_WORK TO BE COMPLETED_
If a line in the records below contains "unfold", copy that line.

_GIVEN DATA_
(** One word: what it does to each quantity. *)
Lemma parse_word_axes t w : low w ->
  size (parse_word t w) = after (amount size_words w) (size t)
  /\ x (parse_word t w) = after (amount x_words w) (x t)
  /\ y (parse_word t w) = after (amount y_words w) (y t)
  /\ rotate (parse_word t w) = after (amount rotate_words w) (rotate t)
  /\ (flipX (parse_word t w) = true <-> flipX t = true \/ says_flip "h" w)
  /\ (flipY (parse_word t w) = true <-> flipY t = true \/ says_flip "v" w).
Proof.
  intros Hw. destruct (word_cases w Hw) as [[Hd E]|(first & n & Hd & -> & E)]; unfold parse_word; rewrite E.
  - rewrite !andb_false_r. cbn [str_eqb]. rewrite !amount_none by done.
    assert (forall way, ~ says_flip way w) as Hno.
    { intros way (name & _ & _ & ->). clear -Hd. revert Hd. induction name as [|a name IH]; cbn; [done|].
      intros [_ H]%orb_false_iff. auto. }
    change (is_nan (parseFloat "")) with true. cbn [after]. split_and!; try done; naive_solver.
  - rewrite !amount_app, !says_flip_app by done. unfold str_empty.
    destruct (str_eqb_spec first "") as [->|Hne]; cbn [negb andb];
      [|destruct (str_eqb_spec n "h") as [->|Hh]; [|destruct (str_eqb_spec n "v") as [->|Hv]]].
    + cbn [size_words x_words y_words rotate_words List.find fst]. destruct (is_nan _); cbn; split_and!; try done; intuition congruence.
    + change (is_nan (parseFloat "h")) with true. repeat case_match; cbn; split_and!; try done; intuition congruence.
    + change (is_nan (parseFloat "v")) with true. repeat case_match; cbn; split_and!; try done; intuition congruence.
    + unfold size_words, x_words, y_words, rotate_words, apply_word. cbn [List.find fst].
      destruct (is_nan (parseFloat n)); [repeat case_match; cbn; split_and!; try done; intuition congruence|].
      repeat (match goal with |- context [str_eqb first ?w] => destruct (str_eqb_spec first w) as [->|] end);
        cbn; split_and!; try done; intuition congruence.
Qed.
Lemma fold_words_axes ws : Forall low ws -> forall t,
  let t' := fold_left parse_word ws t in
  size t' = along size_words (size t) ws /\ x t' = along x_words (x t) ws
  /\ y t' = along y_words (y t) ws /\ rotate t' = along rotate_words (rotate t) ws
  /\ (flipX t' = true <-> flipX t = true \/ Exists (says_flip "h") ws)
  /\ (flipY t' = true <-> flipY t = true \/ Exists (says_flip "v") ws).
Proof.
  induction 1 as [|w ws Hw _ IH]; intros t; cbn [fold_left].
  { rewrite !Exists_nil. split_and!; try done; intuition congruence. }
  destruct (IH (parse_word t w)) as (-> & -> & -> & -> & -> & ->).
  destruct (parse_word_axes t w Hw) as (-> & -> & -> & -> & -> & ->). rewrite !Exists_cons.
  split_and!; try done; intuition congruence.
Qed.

_ANSWER SECTION_
  intros Hw. destruct (word_cases w Hw) as [[Hd E]|(first & n & Hd & -> & E)]; unfold parse_word; rewrite E.
  - rewrite !amount_app, !says_flip_app by done. unfold str_empty.
    + unfold size_words, x_words, y_words, rotate_words, apply_word. cbn [List.find fst].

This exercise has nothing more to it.